The Big O has feelings, we have feelings, and books have feelings, and you can be sure to find a match for your needs in Oprah’s selections.  Some of these selections are predictable and a waste of time, and some are actually good recommendations, but the specifics are beside the point.  Let’s go back to the market and its subdivisions, as we see it is displayed commercially in Borders or Barnes & Noble or on Amazon.  The commodification of culture is arranged in manipulative categories: “women’s interest,” “feminist,” “gay and lesbian,” “black literature,” and so on.  Oprah’s selections have the merit of sometimes transcending such false categories, but even so, there is the baleful effect of the commodification of culture, which is the destructive and deceptive implication that culture can be bought like lipstick for a pig.
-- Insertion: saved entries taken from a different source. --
(** [bool(v)] *)
Definition truthy (v : pyval) : bool :=
  match v with
  | PNone => false
  | PBool b => b
  | PInt z => negb (z =? 0)
  | PFloat q => negb (Qeq_bool q 0)
  | PStr s => negb (String.eqb s EmptyString)
  | POther nonempty => nonempty
  end.

(** *** State and exceptions *)

(** A computation over a world [W]: it returns or raises, and leaves a
    world behind in both cases. *)
Definition M (W A : Type) : Type := W -> result A * W.

Section Monad.
Context {W : Type}.

Definition ret {A} (a : A) : M W A := fun w => (Ok a, w).

Definition raise {A} (e : exn) : M W A := fun w => (Raise e, w).

Definition bind {A B} (c : M W A) (k : A -> M W B) : M W B :=
  fun w =>
    match c w with
    | (Ok a, w') => k a w'
    | (Raise e, w') => (Raise e, w')
    end.

(** [try: c  except Exception as e: h e] *)
Definition try_catch {A} (c : M W A) (h : exn -> M W A) : M W A :=
  fun w =>
    match c w with
    | (Ok a, w') => (Ok a, w')
    | (Raise e, w') => h e w'
    end.

Definition lift {A} (r : result A) : M W A := fun w => (r, w).

(** [for x in l: body x] *)
Fixpoint for_each {A} (l : list A) (body : A -> M W unit) : M W unit :=
  match l with
  | [] => ret tt
  | x :: l' => bind (body x) (fun _ => for_each l' body)
  end.

(** [[f x for x in l]] with an [f] that may raise. *)
Fixpoint map_m {A B} (f : A -> M W B) (l : list A) : M W (list B) :=
  match l with
  | [] => ret []
  | x :: l' =>
      bind (f x) (fun y => bind (map_m f l') (fun ys => ret (y :: ys)))
  end.
End Monad.

Notation "x <- c ;; k" := (bind c (fun x => k))
  (at level 100, c at next level, right associativity).
Notation "c ;; k" := (bind c (fun _ => k))
  (at level 100, right associativity).

(** *** Strings *)

(** [s.startswith(p)] *)
Definition startswith (s p : string) : bool := String.prefix p s.

(** [s.endswith(suf)] *)
Definition endswith (s suf : string) : bool :=
  let n := String.length s in
  let k := String.length suf in
  if (n <? k)%nat then false
  else String.eqb (String.substring (n - k) k s) suf.

(** [sub in s] for strings: some suffix of [s] starts with [sub]. *)
Fixpoint str_contains (s sub : string) : bool :=
  String.prefix sub s ||
  match s with
  | EmptyString => false
  | String _ s' => str_contains s' sub
  end.

Definition code (c : ascii) : nat := nat_of_ascii c.

(** [c.isspace()] for a code point below 256. *)
Definition isspace (c : ascii) : bool :=
  let n := code c in
  ((9 <=? n) && (n <=? 13) || (28 <=? n) && (n <=? 32)
   || (n =? 133) || (n =? 160))%nat.

Fixpoint lstrip_by (p : ascii -> bool) (s : string) : string :=
  match s with
  | EmptyString => EmptyString
  | String c s' => if p c then lstrip_by p s' else s
  end.

(** Drops the longest suffix whose characters all satisfy [p]. *)
Fixpoint rstrip_by (p : ascii -> bool) (s : string) : string :=
  match s with
  | EmptyString => EmptyString
  | String c s' =>
      match rstrip_by p s' with
      | EmptyString => if p c then EmptyString else String c EmptyString
      | r => String c r
      end
  end.

Definition strip_by (p : ascii -> bool) (s : string) : string :=
  rstrip_by p (lstrip_by p s).

(** [s.strip()] *)
Definition strip (s : string) : string := strip_by isspace s.

(** [s.strip(chars)] with a one-character [chars]. *)
Definition strip_char (ch : ascii) (s : string) : string :=
  strip_by (Ascii.eqb ch) s.

(** [s.split(sep)] with a one-character separator: always at least one
    field. *)
Fixpoint split (sep : ascii) (s : string) : list string :=
  match s with
  | EmptyString => [EmptyString]
  | String c s' =>
      if Ascii.eqb c sep then EmptyString :: split sep s'
      else match split sep s' with
           | f :: fs => String c f :: fs
           | [] => [String c EmptyString]
           end
  end.

(** [l[i]] for a non-negative literal index. *)
Definition index {A} (l : list A) (i : nat) : result A :=
  match l !! i with
  | Some x => Ok x
  | None => Raise (Exn IndexError "list index out of range")
  end.

(** [c.lower()] for a code point below 256: the ASCII capitals and the
    Latin-1 capitals (U+00C0..U+00DE without the multiplication sign). *)
Definition lower_char (c : ascii) : ascii :=
  let n := code c in
  if ((65 <=? n) && (n <=? 90)
      || (192 <=? n) && (n <=? 222) && negb (n =? 215))%nat
  then ascii_of_nat (n + 32) else c.

(** [s.lower()] *)
Fixpoint lower (s : string) : string :=
  match s with
  | EmptyString => EmptyString
  | String c s' => String (lower_char c) (lower s')
  end.

(** Every character of [s] satisfies [p]. *)
Fixpoint all_chars (p : ascii -> bool) (s : string) : bool :=
  match s with
  | EmptyString => true
  | String c s' => p c && all_chars p s'
  end.

Definition LF : ascii := ascii_of_nat 10.
Definition CR : ascii := ascii_of_nat 13.
Definition QUOTE : ascii := ascii_of_nat 34.

(** Iterating over a text file opened with the default universal
    newlines: a line ends at LF, CR LF or a lone CR, each of which is
    handed over as LF; the last line may lack a terminator.  [cur] is
    the current line, reversed. *)
Fixpoint lines_from (cur : string) (s : string) : list string :=
  let flush := String.rev (String LF cur) in
  match s with
  | EmptyString =>
      match cur with EmptyString => [] | _ => [String.rev cur] end
  | String c s' =>
      if Ascii.eqb c LF then flush :: lines_from EmptyString s'
      else if Ascii.eqb c CR then
        match s' with
        | String c' s'' =>
            if Ascii.eqb c' LF then flush :: lines_from EmptyString s''
            else flush :: lines_from EmptyString s'
        | EmptyString => [flush]
        end
      else lines_from (String c cur) s'
  end.

Definition file_lines (content : string) : list string :=
  lines_from EmptyString content.

(** *** Paths *)

Definition SLASH : ascii := "/"%char.

(** [os.path.join(a, b)] on POSIX. *)
Definition path_join (a b : string) : string :=
  if startswith b "/" then b
  else if String.eqb a EmptyString || endswith a "/" then a ++ b
  else a ++ "/" ++ b.

(** [os.path.basename(p)]: what follows the last slash. *)
Definition basename (p : string) : string :=
  List.last (split SLASH p) EmptyString.

(** [os.path.dirname(p)]: what precedes the last slash, without the
    slashes that end it, unless it consists of slashes only. *)
Definition dirname (p : string) : string :=
  let head :=
    String.substring 0 (String.length p - String.length (basename p)) p in
  if all_chars (Ascii.eqb SLASH) head then head
  else rstrip_by (Ascii.eqb SLASH) head.

(** [c.upper()] for an ASCII character. *)
Definition upper_char (c : ascii) : ascii :=
  let n := code c in
  if ((97 <=? n) && (n <=? 122))%nat then ascii_of_nat (n - 32) else c.

(** [s.upper()], exact on ASCII strings.  It is only compared with
    ASCII names that have no doubled S: among the code points from 128
    to 255 the sharp s alone has ASCII capitals, which are SS, so on
    every string the comparison comes out as in Python. *)
Fixpoint upper (s : string) : string :=
  match s with
  | EmptyString => EmptyString
  | String c s' => String (upper_char c) (upper s')
  end.
(** X16. When [detect_axis_by_moving] returns (axis, sign, rest): the rest
    value is what that axis read in the frame sampled first, on the device
    as the probe leaves it the axis deviates from it by at least
    [min_delta] and by at least as much as every other axis, and the sign is
    1 when the axis reads above its rest value and -1 when it reads
    below. *)
Theorem detect_axis_by_moving_sign (min_delta : Q) (w w' : world)
  (axis_i sign : Z) (rest_val : Q) :
  detect_axis_by_moving min_delta w = Returned (axis_i, sign, rest_val) w' ->
  exists js0 evs v,
    pending w = Frame js0 :: evs /\
    (0 <= axis_i)%Z /\
    js_axes js0 !! Z.to_nat axis_i = Some rest_val /\
    js_axes (device w') !! Z.to_nat axis_i = Some v /\
    min_delta <= Qabs (v - rest_val) /\
    (forall j vj rj,
       js_axes (device w') !! j = Some vj -> js_axes js0 !! j = Some rj ->
       Qabs (vj - rj) <= Qabs (v - rest_val)) /\
    ((sign = 1%Z /\ rest_val < v) \/ (sign = (-1)%Z /\ v <= rest_val)) /\
    (0 < min_delta -> sign = (-1)%Z -> v < rest_val).
Proof.
  intros H. unfold detect_axis_by_moving in H.
  apply (axis_probe_frames (moving_axis_body min_delta)) in H
    as (js0 & evs & Ep & Hb & _).
  unfold moving_axis_body in Hb.
  destruct (axis_deltas (js_axes (device w')) (js_axes js0)) as [ds | e] eqn:Ed;
    [| discriminate].
  cbn [mbind result_bind] in Hb.
  destruct (best_delta ds) as [[bi bd] |] eqn:Eb; [| discriminate].
  destruct (Qle_bool min_delta bd) eqn:Hq; [| discriminate].
  destruct (js_axes (device w') !! bi) as [v |] eqn:Ev; [| discriminate].
  destruct (js_axes js0 !! bi) as [r |] eqn:Er; [| discriminate].
  injection Hb as <- <- <-.
  apply axis_deltas_lookup in Ed as [_ Hds].
  apply best_delta_spec in Eb as (Hbi & Hmax & _).
  rewrite Hds, Ev, Er in Hbi.
  assert (Ebd : bd = Qabs (v - r)) by congruence. subst bd. clear Hbi.
  apply Qle_bool_iff in Hq.
  exists js0, evs, v. rewrite Nat2Z.id.
  split; [exact Ep |]. split; [lia |]. split; [exact Er |].
  split; [exact Ev |]. split; [exact Hq |]. split.
  - intros j vj rj Hv Hr. apply (Hmax j). now rewrite Hds, Hv, Hr.
  - destruct (Qlt_le_dec 0 (v - r)) as [Hpos | Hneg]; split.
    + left. split; [reflexivity | lra].
    + intros _ C. discriminate.
    + right. split; [reflexivity | lra].
    + intros Hd _. pose proof (Qabs_neg (v - r) Hneg). lra.
Qed.
Lemma trial_loop_spec (count : nat) (i n : Z) (acc : list Z) :
  2 <= i -> 1 <= n ->
  (forall x, In x acc -> Z.prime x) ->
  (forall d, 2 <= d < i -> ~ (d | n)) ->
  exists n' acc', trial_loop count i n acc = Returned (n', acc') /\
    prod acc' * n' = prod acc * n /\ 1 <= n' /\ (n' | n) /\
    (forall x, In x acc' -> Z.prime x) /\
    (forall d, 2 <= d < i + Z.of_nat count -> ~ (d | n')).
Proof.
  revert i n acc. induction count as [|count IH]; intros i n acc Hi Hn Hacc Hno.
  - exists n, acc. split; [reflexivity|].
    split; [lia|]. split; [lia|]. split; [apply Z.divide_refl|].
    split; [auto|]. intros d Hd. apply Hno. lia.
  - cbn [trial_loop].
    destruct (strip_spec (S (Z.to_nat n)) i n acc)
      as (n1 & acc1 & Hs & Hp & H1 & Hmod & Hdv & Hin); [lia | lia | lia |].
    rewrite Hs. cbn [bind].
    destruct (IH (i + 1) n1 acc1)
      as (n' & acc' & Hl & Hp' & H1' & Hdv' & Hacc' & Hno'); [lia | lia | | |].
    + intros x Hx. destruct (Hin x Hx) as [Hx'|[-> Hx']]; auto.
      apply (prime_of_least_divisor i n); auto.
    + intros d Hd Hdn. destruct (Z.eq_dec d i) as [->|Hne].
      * apply Hmod. apply Z.mod_divide; auto; lia.
      * apply (Hno d); [lia|]. eapply Z.divide_trans; eauto.
    + exists n', acc'. split; [exact Hl|]. split; [lia|]. split; [lia|].
      split; [eapply Z.divide_trans; eauto|]. split; [exact Hacc'|].
      intros d Hd. apply Hno'. lia.
Qed.

Lemma strongly_sorted_snoc (l : list Z) (x : Z) :
  StronglySorted Z.le l -> (forall y, In y l -> y <= x) ->
  StronglySorted Z.le (l ++ [x]).
Proof.
  induction l as [|a l IH]; intros Hs Hx; cbn [app].
  - repeat constructor.
  - inversion Hs as [|a' l' Hs' Hf]; subst. constructor.
    + apply IH; auto. intros y Hy. apply Hx. right. exact Hy.
    + apply Forall_app. split; [exact Hf|]. constructor; [apply Hx; left; reflexivity | constructor].
Qed.
Lemma indicatorStep_zeroGain array i st c :
  neverRises array → array !! i = Some c → zeroGain i st →
  zeroGain (S i) (indicatorStep Math_sqrt array i st c).1
  ∧ (∀ v, Candle.rsi (indicatorStep Math_sqrt array i st c).2 = Some v → v == 0).
Proof.
  intros Hn Hc Hz. unfold indicatorStep.
  destruct (macdAt _ _ _ _) as [sigLine m].
  destruct (decide (i = 0%nat)) as [-> | Hi].
  { simpl. split; [exact Hz | done]. }
  destruct (array !! (i - 1)%nat) as [prev|] eqn:Hprev.
  2: { apply lookup_ge_None in Hprev. apply lookup_lt_Some in Hc. lia. }
  assert (Candle.close c - Candle.close prev <= 0) as Hchg.
  { assert (Candle.close c <= Candle.close prev); [| lra].
    apply (Hn (i - 1)%nat prev c Hprev).
    by replace (S (i - 1)) with i by lia. }
  rewrite (gainOf_nonpos _ Hchg).
  pose proof (initialMoves_zero array Hn) as Hinit.
  unfold zeroGain in *.
  unfold adxPeriod, rsiPeriod in *. change (14 + 1)%nat with 15%nat.
  destruct (decide (14 * 2 < i)%nat) as [Ha | Ha];
    destruct (Ind.avgGain st) as [g|] eqn:Eg;
    destruct (Ind.avgLoss st) as [l|] eqn:El;
    try (destruct (decide (i = 14%nat)) as [Hi14 | Hi14]);
    cbn [fst snd Ind.avgGain Candle.withIndicators Candle.rsi];
    (split; [intros g' [= <-] | intros v [= <-]]).
  all: try (apply rsi_zero_gain).
  all: try (rewrite (Hz g eq_refl)).
  all: try (rewrite Hinit).
  all: try (change (QofNat 14) with 14; field).
  all: try (by apply Hz).
Qed.

Lemma zeroGain_init : zeroGain 0 Ind.init.
Proof. intros g H. done. Qed.

(** X7. On a series of at least 30 bars in which no close is above the one
    before it, the pass gives RSI 0 on the last bar, the readiness guard
    takes that 0 for a missing value, and [analyzeMarket] answers
    CALCULATING with no signal and without reading the sentiment score. *)
Theorem no_gain_series_reports_calculating (env : Env.t) (score : Q)
    (candles : list Candle.t) (tf : string) (ai : option LSTMModelData.t) :
  (30 ≤ length candles)%nat → neverRises candles →
  analyzeMarket env score (calculateIndicators Math_sqrt candles) tf ai
  = (Analysis.mk None "CALCULATING" None, score).
Proof.
  intros Hlen Hn.
  assert (readiness (calculateIndicators Math_sqrt candles) = Calculating)
    as Hr; [| unfold analyzeMarket; by rewrite Hr].
  unfold readiness. rewrite calculateIndicators_length.
  destruct (decide (length candles < 30)%nat); [lia |].
  destruct (calculateIndicators Math_sqrt candles !! (length candles - 1)%nat)
    as [last|] eqn:Hlast; [| done].
  destruct (calculateIndicators Math_sqrt candles !! (length candles - 2)%nat)
    as [prev|]; [| done].
  destruct (Candle.macd last); [| done].
  destruct (Candle.macd prev); [| done].
  destruct (Candle.bollinger last); [| done].
  destruct (Candle.adx last) as [adx|]; [| done].
  destruct (Candle.rsi last) as [rsi|] eqn:Hrsi; [| done].
  destruct (calculateIndicators_invariant Math_sqrt zeroGain candles
              (λ i st c Hc Hst,
                 proj1 (indicatorStep_zeroGain candles i st c Hn Hc Hst))
              zeroGain_init _ _ Hlast) as (c & st' & Hc & Hst' & ->).
  destruct (indicatorStep_zeroGain candles _ st' c Hn Hc Hst') as [_ Hzero].
  specialize (Hzero rsi Hrsi).
  assert (Num.falsy (Some rsi) = true) as ->.
  { simpl. by apply Qeq_bool_iff. }
  by rewrite orb_true_r.
Qed.

End IndicatorStructure.

Lemma flatBars_close n j c :
  Sample.flatBars n !! j = Some c → Candle.close c = 1%Q.
Proof.
  unfold Sample.flatBars. rewrite list_lookup_fmap.
  destruct (seq 0 n !! j); simpl; [| done]. by intros [= <-].
Qed.

Lemma flatBars_neverRises n : neverRises (Sample.flatBars n).
Proof.
  intros j p c Hp Hc.
  rewrite (flatBars_close _ _ _ Hp), (flatBars_close _ _ _ Hc). done.
Qed.

Lemma indicator_warmup_table_witness :
  ∃ c', calculateIndicators (λ x, x) (Sample.flatBars 30) !! 29 = Some c'
        ∧ is_Some (Candle.ema200 c')
        ∧ (is_Some (Candle.atr c') ↔ 1 ≤ 29)
        ∧ (is_Some (Candle.rsi c') ↔ 14 ≤ 29)
        ∧ (is_Some (Candle.macd c') ↔ 26 ≤ 29)
        ∧ (is_Some (Candle.adx c') ↔ 29 ≤ 29).
Proof.
  destruct (calculateIndicators (λ x, x) (Sample.flatBars 30) !! 29)
    as [c'|] eqn:Hc'; [| vm_compute in Hc'; discriminate].
  exists c'. split; [reflexivity |].
  exact (indicator_warmup_table (λ x, x) (Sample.flatBars 30) 29 c' Hc').
Defined.

Lemma indicator_value_ranges_witness :
  ∃ c', calculateIndicators (λ x, x) (Sample.flatBars 30) !! 29 = Some c'
        ∧ (∀ v, Candle.atr c' = Some v → (0 <= v)%Q)
        ∧ (∀ v, Candle.adx c' = Some v → (0 <= v <= 100)%Q)
        ∧ (∀ v, Candle.rsi c' = Some v → (0 <= v < 100)%Q).
Proof.
  destruct (calculateIndicators (λ x, x) (Sample.flatBars 30) !! 29)
    as [c'|] eqn:Hc'; [| vm_compute in Hc'; discriminate].
  exists c'. split; [reflexivity |].
  exact (indicator_value_ranges (λ x, x) (Sample.flatBars 30) 29 c' Hc').
Defined.

Lemma bollinger_bands_ordered_witness :
  ∃ c' b, calculateIndicators Qabs (Sample.flatBars 21) !! 20 = Some c'
          ∧ Candle.bollinger c' = Some b
          ∧ (Bollinger.lower b <= Bollinger.middle b <= Bollinger.upper b)%Q.
Proof.
  destruct (calculateIndicators Qabs (Sample.flatBars 21) !! 20)
    as [c'|] eqn:Hc'; [| vm_compute in Hc'; discriminate].
  destruct (Candle.bollinger c') as [b|] eqn:Hb.
  2: { vm_compute in Hc'. injection Hc' as <-. vm_compute in Hb. discriminate. }
  exists c', b. split; [reflexivity |]. split; [exact Hb |].
  exact (bollinger_bands_ordered Qabs (Sample.flatBars 21) 20 c' b
           Qabs_nonneg Hc' Hb).
Defined.

Lemma macd_histogram_consistent_witness :
  ∃ c' m, calculateIndicators (λ x, x) (Sample.flatBars 27) !! 26 = Some c'
          ∧ Candle.macd c' = Some m
          ∧ Macd.hist m = (Macd.line m - Macd.signal m)%Q.
Proof.
  destruct (calculateIndicators (λ x, x) (Sample.flatBars 27) !! 26)
    as [c'|] eqn:Hc'; [| vm_compute in Hc'; discriminate].
  destruct (Candle.macd c') as [m|] eqn:Hm.
  2: { vm_compute in Hc'. injection Hc' as <-. vm_compute in Hm. discriminate. }
  exists c', m. split; [reflexivity |]. split; [exact Hm |].
  exact (macd_histogram_consistent (λ x, x) (Sample.flatBars 27) 26 c' m Hc' Hm).
Defined.

Lemma no_gain_series_reports_calculating_witness :
  analyzeMarket Sample.env 0
    (calculateIndicators (λ x, x) (Sample.flatBars 30)) "5m" None
  = (Analysis.mk None "CALCULATING" None, 0%Q).
Proof.
  apply (no_gain_series_reports_calculating (λ x, x) Sample.env 0
           (Sample.flatBars 30) "5m" None).
  - vm_compute. lia.
  - apply flatBars_neverRises.
Defined.

(** ** Resampler: what bucketing keeps *)

Section ResamplerStructure.

Lemma elem_of_omap {A B} (f : A → option B) (l : list A) (y : B) :
  y ∈ omap f l ↔ ∃ x, x ∈ l ∧ f x = Some y.
Proof.
  induction l as [|x l IH]; simpl.
  - split; [intros H; by apply elem_of_nil in H | intros (x & H & _); by apply elem_of_nil in H].
  - destruct (f x) as [y'|] eqn:Hfx.
    + rewrite elem_of_cons, IH. split.
      * intros [-> | (x' & Hx' & Hf)]; [exists x; split; [by left | done] |].
        exists x'. split; [by right | done].
      * intros (x' & Hx' & Hf). apply elem_of_cons in Hx' as [-> | Hx'].
        -- left. congruence.
        -- right. eauto.
    + rewrite IH. split.
      * intros (x' & Hx' & Hf). exists x'. split; [by right | done].
      * intros (x' & Hx' & Hf). apply elem_of_cons in Hx' as [-> | Hx'];
          [congruence | eauto].
Qed.

(** Every bar of the result is the summary of one non-empty bucket. *)
Lemma resample_char candles tf :
  tf ≠ 1%Z →
  Forall2 (λ b bar,
             Spec.bucketBars (tf * 60 * 1000) b candles ≠ []
             ∧ aggregate b (Spec.bucketBars (tf * 60 * 1000) b candles)
               = Some bar)
          (sortedBuckets (groupAll (tf * 60 * 1000) candles))
          (resampleCandles candles tf).
Proof.
  intros Htf. unfold resampleCandles.
  destruct (decide (tf = 1%Z)); [done |].
  apply omap_Forall2. intros b Hb.
  apply sortedBuckets_elem in Hb as [g Hg]. rewrite Hg. simpl.
  apply resample_buckets_nonempty in Hg as [-> Hne].
  destruct (aggregate_spec b _ Hne) as (bar & Hbar & _).
  exists bar. done.
Qed.

Lemma bucket_of_bucket iv x :
  iv ≠ 0%Z → ((x / iv * iv) / iv * iv = x / iv * iv)%Z.
Proof. intros H. by rewrite Z.div_mul. Qed.

Lemma sortedBuckets_bucket iv candles b :
  b ∈ sortedBuckets (groupAll iv candles) ↔
  ∃ c, c ∈ candles ∧ bucketOf iv c = b.
Proof.
  rewrite sortedBuckets_elem, groupAll_lookup.
  fold (Spec.bucketBars iv b candles). split.
  - intros [g Hg].
    destruct (Spec.bucketBars iv b candles) as [|c g'] eqn:Hb; [done |].
    exists c.
    assert (c ∈ Spec.bucketBars iv b candles) as Hin by (rewrite Hb; by left).
    apply list_elem_of_filter in Hin as [? ?]. done.
  - intros (c & Hc & Hbc).
    assert (c ∈ Spec.bucketBars iv b candles) as Hin
      by (by apply list_elem_of_filter).
    destruct (Spec.bucketBars iv b candles); [| eauto].
    by apply elem_of_nil in Hin.
Qed.

Lemma aggregate_shape ts g bar :
  aggregate ts g = Some bar →
  Candle.timestamp bar = ts
  ∧ bar = Candle.bare (formatToIST ts) (Candle.open bar) (Candle.high bar)
                      (Candle.low bar) (Candle.close bar) (Candle.volume bar) ts.
Proof.
  unfold aggregate. destruct (head g); [| done]. destruct (last g); [| done].
  intros [= <-]. done.
Qed.

Lemma resample_timestamps candles tf :
  tf ≠ 1%Z →
  Candle.timestamp <$> resampleCandles candles tf
  = sortedBuckets (groupAll (tf * 60 * 1000) candles).
Proof.
  intros Htf. pose proof (resample_char candles tf Htf) as H.
  induction H as [|b bar bs bars [_ Hagg] _ IH]; [done |].
  rewrite fmap_cons, IH. f_equal. by apply aggregate_shape in Hagg as [-> _].
Qed.

Lemma resample_shape candles tf bar :
  (1 < tf)%Z → bar ∈ resampleCandles candles tf →
  resampledShape (tf * 60 * 1000) bar.
Proof.
  intros Htf Hin.
  pose proof (resample_char candles tf ltac:(lia)) as H.
  apply list_elem_of_lookup in Hin as [k Hk].
  destruct (Forall2_lookup_r _ _ _ _ _ H Hk) as (b & Hb & _ & Hagg).
  apply aggregate_shape in Hagg as [Hts Hbare].
  assert (b ∈ sortedBuckets (groupAll (tf * 60 * 1000) candles)) as Hbin
    by (apply list_elem_of_lookup; eauto).
  apply sortedBuckets_bucket in Hbin as (c & _ & Hc).
  split.
  - unfold bucketOf in *. rewrite Hts, <- Hc. apply bucket_of_bucket. lia.
  - rewrite Hts. exact Hbare.
Qed.

Lemma Qplus_0_l_eq (q : Q) : (0 + q)%Q = q.
Proof.
  destruct q as [n d]. unfold Qplus. simpl. by rewrite Z.mul_1_r.
Qed.

Lemma aggregate_single ts bar :
  aggregate ts [bar]
  = Some (Candle.bare (formatToIST ts) (Candle.open bar) (Candle.high bar)
                      (Candle.low bar) (Candle.close bar) (Candle.volume bar) ts).
Proof. unfold aggregate. simpl. by rewrite Qplus_0_l_eq. Qed.
(** X1.  [main] ends in one of three ways only: it returns, it leaves
    through [sys.exit(1)], or it leaves with the error that one of its own
    [print] calls raised.  No other exception leaves it: the lookups
    [pins[domain]] of the template never raise [KeyError], and no error of
    the tool chain gets past [extract_pin].  On a standard output that takes
    every line only the first two remain. *)
Theorem X1_main_returns_exits_1_or_print_raises
  (stdout_error : pystr -> option pystr) (tool : pystr -> tool_behaviour) :
  (outcome_of (Console.main stdout_error tool) = Ok tt
   \/ outcome_of (Console.main stdout_error tool) = Raise (SystemExit 1)
   \/ exists line msg,
        stdout_error line = Some msg
        /\ outcome_of (Console.main stdout_error tool) = Raise (Exception_ msg))
  /\ (outcome_of (Console.main Console.accepts_all tool) = Ok tt
      \/ outcome_of (Console.main Console.accepts_all tool)
         = Raise (SystemExit 1)).
Proof.
  assert (G : forall (A : Type) (m : IO A) (k : A -> IO unit),
             Console.print_error_only stdout_error (outcome_of m) ->
             (forall a,
                 outcome_of (k a) = Ok tt
                 \/ outcome_of (k a) = Raise (SystemExit 1)
                 \/ exists line msg,
                      stdout_error line = Some msg
                      /\ outcome_of (k a) = Raise (Exception_ msg)) ->
             outcome_of (bind m k) = Ok tt
             \/ outcome_of (bind m k) = Raise (SystemExit 1)
             \/ exists line msg,
                  stdout_error line = Some msg
                  /\ outcome_of (bind m k) = Raise (Exception_ msg)).
  { intros A [[a|e] t] k Hm Hk; cbn in *.
    - specialize (Hk a). now destruct (k a).
    - destruct e as [|msg|c]; try contradiction.
      destruct Hm as [line Hl]. right. right. now exists line, msg. }
  split.
  - unfold Console.main.
    do 4 (apply G; [apply ConsoleFacts.benign_print|intros _]).
    apply G; [apply ConsoleFacts.benign_extraction_phase|intros pins].
    apply G; [apply ConsoleFacts.benign_summary_phase|intros _].
    apply G; [apply ConsoleFacts.benign_template_phase|intros _].
    apply G; [apply ConsoleFacts.benign_notes_phase|intros _].
    unfold Console.exit_phase.
    destruct (failures_of pins) as [|f fs]; [now left|].
    do 2 (apply G; [apply ConsoleFacts.benign_print|intros _]).
    apply G.
    { apply ConsoleFacts.benign_for_loop. intros x _ s.
      apply ConsoleFacts.benign_print. }
    intros _.
    do 2 (apply G; [apply ConsoleFacts.benign_print|intros _]).
    right. now left.
  - rewrite ConsoleFacts.main_accepts_all, main_outcome.
    destruct (failed_domains tool); [now left|now right].
Qed.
Culture is not an object that can be charged on the old credit card, so that you can show it off on your coffee table, as though you are au courant and engaged with the vital issues of our day.  Culture is not a cheap signal but rather a struggle without end.  It is not the book you read yesterday, but the one you haven’t even heard of yet and which will challenge you when you get to it.  Culture is neither an invaluable painting nor a cheap poster of that image, but rather the picture the artist hasn’t got to yet, or even imagined.  Culture is always beyond, and artists know it.  We are interested in their work in ways that artists are not, and vice versa.  Oprah talks about writers to millions, but artists don’t talk about their work—or to Oprah.  They get the job done and move on.